Además del tráfico ilegal, las iguanas se enfrentan a problemas derivados de la pérdida o degradación de hábitat, la presencia de especies invasoras en las islas y los efectos del cambio climático, que puede alterar la disponibilidad de alimento o las condiciones de reproducción. Todas estas presiones se reflejan en su inclusión en diversas categorías de amenaza en la Lista Roja de la UICN.

En el caso concreto de la iguana marina, el reconocimiento de subpoblaciones como unidades de manejo independientes responde a que no todas afrontan el mismo grado de riesgo. Algunas colonias se encuentran más expuestas a impactos humanos y ambientales, por lo que necesitan medidas de gestión específicas.

El papel de Ecuador y el impacto internacional de la medida

El Gobierno ecuatoriano ha sido el impulsor directo de esta elevación del nivel de protección. A través del Ministerio de Ambiente y Energía, el país defendió ante el plenario de CITES que las iguanas de Galápagos son un patrimonio natural único que requiere de un blindaje normativo más sólido para garantizar su futuro.

La aprobación por consenso de las propuestas 22 y 23 refuerza el mensaje político y técnico que acompaña a la decisión: existe un amplio respaldo internacional a la idea de que estas especies deben quedar prácticamente fuera del circuito comercial global. Para regiones como Europa, que forma parte de CITES como bloque a través de la Unión Europea, la resolución implica ajustar los controles de importación y exportación en todos los Estados miembros.

En la práctica, las autoridades europeas deberán extremar la vigilancia en fronteras, aeropuertos y puertos frente a posibles intentos de introducir ejemplares vivos o partes de iguanas de forma ilegal. También se reforzará la coordinación con los sistemas de alerta de CITES para detectar rutas de tráfico y operar de manera conjunta con otros países afectados.

Más allá de lo jurídico, la decisión tiene un componente simbólico: sitúa nuevamente a Galápagos como referencia en conservación y obliga a los países consumidores, incluidos muchos del entorno europeo, a revisar la demanda de fauna exótica y el impacto que esta puede tener sobre ecosistemas lejanos.
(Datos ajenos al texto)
Ltac step_clear n :=
  lazymatch goal with
  | |- context [(clear ?k ?v ?l ≫= _) ?t] =>
      rewrite (bind_done (clear k v l) _ t t (replicate n v) (clear_all n v l t ltac:(eassumption)))
  end.
Ltac step_clear_part n :=
  lazymatch goal with
  | |- context [(clear ?k ?v ?l ≫= _) ?t] =>
      rewrite (bind_done (clear k v l) _ t t (replicate n v ++ drop n l) (clear_part_run n v l t ltac:(lia)))
  end.

(** A reset, as before the final run at the depth that meets a latency target, clears everything but the counts of
    latencies from 250 microseconds to a millisecond and from 250 milliseconds on:
    the loop has the bound of the depth map.  The minimum it sets, 0, then stays
    whatever is measured. *)
Theorem reset_keeps_slow_latencies t xs :
  ts_shape t → Forall (λ x, 0 ≤ x) xs →
  ∃ t', reset_io_stats t = (Done tt, t') ∧
    (clat_stat t' = replicate 3 reset_io_stat ∧ slat_stat t' = replicate 3 reset_io_stat ∧
     lat_stat t' = replicate 3 reset_io_stat ∧ bw_stat t' = replicate 3 reset_io_stat ∧
     iops_stat t' = replicate 3 reset_io_stat ∧ io_u_plat t' = replicate 3 (replicate 1216 0) ∧
     io_u_map t' = replicate 7 0 ∧ io_u_submit t' = replicate 7 0 ∧ io_u_complete t' = replicate 7 0 ∧
     total_io_u t' = replicate 3 0 ∧ short_io_u t' = replicate 3 0 ∧ io_bytes t' = replicate 3 0 ∧
     runtime t' = replicate 3 0 ∧ total_submit t' = 0 ∧ total_complete t' = 0) ∧
    io_u_lat_u t' = replicate 7 0 ++ drop 7 (io_u_lat_u t) ∧
    io_u_lat_m t' = replicate 7 0 ++ drop 7 (io_u_lat_m t) ∧
    min_val (foldl (λ st x, add_stat_sample x st) reset_io_stat xs) = 0.
Proof.
  intros [] Hxs. unfold reset_io_stats. rewrite (bind_done (readS (λ t, t)) _ t t t eq_refl).
  do 7 step_clear 3%nat.
  rewrite (bind_done _ _ _ _ _ (clear_rows _ t ltac:(eassumption) ltac:(eassumption))).
  do 3 step_clear 7%nat. do 2 step_clear_part 7%nat. do 2 step_clear 3%nat.
  eexists. split; [done|]. split; [done|]. split; [done|]. split; [done|].
  assert (∀ st, min_val st = 0 → min_val (foldl (λ st x, add_stat_sample x st) st xs) = 0) as H; [|by apply H].
  induction Hxs as [|x xs Hx _ IH]; intros st Hst; [done|]. simpl. apply IH. simpl.
  rewrite Hst. destruct (Z.ltb_spec x 0); lia.
Qed.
Galápagos, laboratorio vivo de biodiversidad y conservación

El archipiélago de Galápagos está formado por trece islas principales y varios islotes menores, situados a unos mil kilómetros de la costa continental de Ecuador. Desde 1978, la Unesco lo reconoce como Patrimonio Natural de la Humanidad, una etiqueta que refleja la singularidad de sus ecosistemas y el alto grado de endemismo de su fauna y flora.

Las iguanas marinas y terrestres son uno de los iconos más conocidos de estas islas. Su capacidad de adaptación a entornos volcánicos, rocosos y, en el caso de la especie marina, a la vida ligada al océano, las convierte en ejemplo clásico en estudios de evolución y biología. De hecho, su presencia ha sido clave para la fama científica de Galápagos.

La nueva protección internacional se suma a las normas de conservación ya vigentes dentro de Ecuador, que desde hace décadas limitan de forma muy estricta las actividades humanas en el archipiélago. Sin embargo, la globalización y la existencia de mercados interesados en animales exóticos han demostrado que la legislación nacional, por sí sola, no basta.

Con el cambio en CITES, las iguanas de Galápagos pasan a estar rodeadas por un marco de protección multinivel, en el que confluyen regulaciones locales, nacionales e internacionales. Este enfoque combinado es el que, sobre el papel, ofrece más posibilidades de frenar presiones como el tráfico ilegal y de garantizar que las poblaciones puedan mantenerse a largo plazo.

La decisión de incluir a las iguanas marinas y terrestres de Galápagos en el Apéndice I de CITES supone un punto de inflexión en la defensa de estas especies emblemáticas: limita de forma drástica su comercio internacional, obliga a un control más riguroso de los centros de cría y de los movimientos transfronterizos, y compromete tanto a Ecuador como al resto de países, incluidos los europeos, a reforzar sus sistemas de vigilancia, en un intento conjunto de asegurar que este patrimonio único continúe presente en las islas que lo vieron evolucionar.